About the Role
Medior ML engineer
Requirements
Requirements
3+ years of professional experience in machine learning or a related field.
MSc in Computer Science, Data Science, Artificial Intelligence, or a relevant field.
Strong experience with classical machine learning techniques (regression, classification, etc.).
Proficiency in Python, with expertise in TensorFlow, PyTorch, and Scikit-learn.
Experience with AWS sagemaker, EC2 and Dockers for model deployment.
Familiarity with cloud-based services and SQL.
Strong coding practices (PEP8, unit tests, mock, logging, debugging, Git, etc.).
Excellent verbal and written communication skills in English.
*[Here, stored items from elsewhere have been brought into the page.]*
(** [len(text.encode("utf-8")) > limit] *)
Definition encoded_over (text : pystr) (limit : Z) : res bool :=
  let* bytes := utf8 text in Ok (limit <? Z.of_nat (length bytes)).

(** A field of the record through a check. *)
Definition checked {A} (record : list (pystr * pyval)) (name : string) (check : pyval → res A) : res A :=
  let* v := field record name in check v.

(** The loop that requires every value of a record to be a fingerprint. *)
Definition require_fingerprints (record : list (pystr * pyval)) : res unit :=
  res_iter (λ kv, fingerprint_value kv.2 ;;* Ok tt) record.

(** [value[a][b]] *)
Fixpoint item_at (v : pyval) (path : list string) : res pyval :=
  match path with
  | [] => Ok v
  | name :: rest =>
      match v with
      | VDict l => let* w := dict_item l (u name) in item_at w rest
      | _ => Raise TypeError
      end
  end.

(** ** Authorization manifests *)

(** One entry of [_normalize_authorization_manifest]. *)
Definition check_authorization (entry : pyval) : res (list (pystr * pyval)) :=
  let* record := exact_mapping entry AUTHORIZATION_FIELDS in
  checked record "action_id" fingerprint_value ;;*
  checked record "arguments_id" fingerprint_value ;;*
  checked record "dependency_fingerprint" fingerprint_value ;;*
  checked record "tool_admission_receipt_id" fingerprint_value ;;*
  let* v := field record "authority_class" in
  match v with
  | VList _ | VDict _ => Raise TypeError
  | _ => raise_if (negb (is_str_in v [u "PURE_READ"; u "SNAPSHOT_READ"])) ValueError
  end ;;*
  let* v := field record "cache_reuse_permitted" in
  raise_if (match v with VBool _ => false | _ => true end) ValueError ;;*
  let* v := field record "tool_name" in
  match v with
  | VStr s => raise_if (negb (nonempty s)) ValueError ;;* bounded_utf8_length s 4096 ;;* Ok record
  | _ => Raise ValueError
  end.

Definition entry_action (record : list (pystr * pyval)) : pystr :=
  match field record "action_id" with Ok (VStr s) => s | _ => [] end.

(** [_normalize_authorization_manifest]: entries are read one by one up to the bound. *)
Definition normalize_authorization_manifest (entries : pyval) : res (list (list (pystr * pyval))) :=
  let* items := iterate_value entries in
  let* records := res_map check_authorization (take (Z.to_nat MAX_EVIDENCE_AUTHORIZATIONS) items) in
  raise_if (MAX_EVIDENCE_AUTHORIZATIONS <? Z.of_nat (length items)) ValueError ;;*
  let normalized := sorted_by entry_action records in
  raise_if (has_duplicates (map entry_action normalized)) ValueError ;;*
  Ok normalized.

Definition authorization_manifest_identity (entries : pyval) : res pystr :=
  let* normalized := normalize_authorization_manifest entries in
  let* cv := CanonicalValue.from_value (obj [("entries", VList (map record_val normalized))]%string) in
  let* record := CanonicalValue.to_value cv in
  domain_fingerprint EVIDENCE_AUTHORIZATION_DOMAIN record.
Living in Amsterdam or willing to relocate.
Nice to have
Experience with ETL pipelines and Spark.
Familiarity with C++.
Familiarity with R.
Familiarity with Kubernetes.
About the Company
As a Medior ML Engineer at Neurocast, your primary focus will be designing, deploying, and maintaining machine learning models. You’ll ensure that these models are efficient, scalable, and perform optimally in production. This role involves developing and fine-tuning models, deploying them into production, ensuring scalability and performance, managing MLOps infrastructure, and experimenting with and monitoring model performance. You will be integral in driving machine learning solutions that meet real-world application requirements. This position is for you if:
You enjoy experimenting with new techniques to improve model performance.
You can translate business problems into scientific and technical steps.
You are passionate about ensuring the reliability and scalability of machine learning models.
You thrive in a collaborative environment and can effectively communicate your work to non-technical teams.
Key Responsibilities
Model Development: Build and fine-tune ML models using TensorFlow, PyTorch, or Scikit-learn.
Model Deployment: Deploy ML models into production using AWS SageMaker and EC2.
Optimization & Fine-Tuning: Continuously improve model performance, accuracy, and efficiency.
MLOps: Manage ML infrastructure, including model training pipelines and model deployment workflows.
Experimentation & Monitoring: Monitor and evaluate model performance, ensuring it meets production needs.
Scalability & Performance: Optimize models for both scalability and performance in production environments.
Programming: Use Python for model development and integration tasks.
Key Performance Indicators
Successful deployment and optimization of machine learning models in production.
High-quality, well-structured data pipelines and features for ML models.
Continuous improvement of model performance and scalability.Effective collaboration with cross-functional teams for seamless model integration.